_TASK OBJECTIVE_
Only lines that contain the word "script" belong in the answer; copy them from the records below.

[Saved data entries]
Segment Open

(** * AI Study Manager: seat policy, phase timer and to-do list

    A shallow embedding of the seat-time calculator, of the phase-timer
    handlers, of the texts and the seat box, and of the to-do list of
    [app.py], with the properties of the specification that concern
    them and further properties of the code.

    Modelling conventions.

    - A naive [datetime] is the record of its fields, the calendar date
      being kept as its proleptic Gregorian ordinal ([date.toordinal()]),
      which is also how CPython's own [datetime.__add__] and [__sub__]
      work.  The [OverflowError] raised outside years 1..9999 is not
      modelled.
    - A [timedelta] is its total number of microseconds.
    - A Python [float] is the exact rational it stands for ([Q]).  Every
      [datetime] the application builds has its microsecond cleared, so
      that the floats holding seconds are whole numbers and exact; the
      progress of a phase is the exact quotient, not its rounding.
    - [st.session_state] is a dictionary with a fixed set of keys; the
      keys are grouped by the type of what they hold, and the session is
      one total function per group.
    - [st.rerun()], which raises to end the current script run, is the
      [Rerun] outcome of a small state monad.  A widget is the value it
      returns in the run at hand: a button is [True] only in the run its
      click causes, so one enumeration tells which button, if any, was
      clicked.
    - The handlers are the functions of [app.py] and the blocks of its
      script that write the timer's state.  The page puts them together
      the way Streamlit runs them: a click on the page and every
      [st.rerun()] run the script, the timer fragment runs on its own
      every second, and a click in a dialog runs that dialog on its
      own.
    - A table is the list of its rows in the order of insertion.  The
      to-do list is a function of the table for each of its widgets; the
      result of its SELECT with ORDER BY is a relation, since SQL leaves
      the order of rows with equal keys open. *)

From Stdlib Require Import ZArith QArith Qround Bool List String Lia.
From Stdlib Require Import DecimalString DecimalZ.
From Stdlib Require Import Sorting.Permutation Sorting.Sorted.
Import ListNotations.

Segment Closed

_FINISHED EXERCISE_
    - [st.rerun()], which raises to end the current script run, is the
      script that write the timer's state.  The page puts them together
      [st.rerun()] run the script, the timer fragment runs on its own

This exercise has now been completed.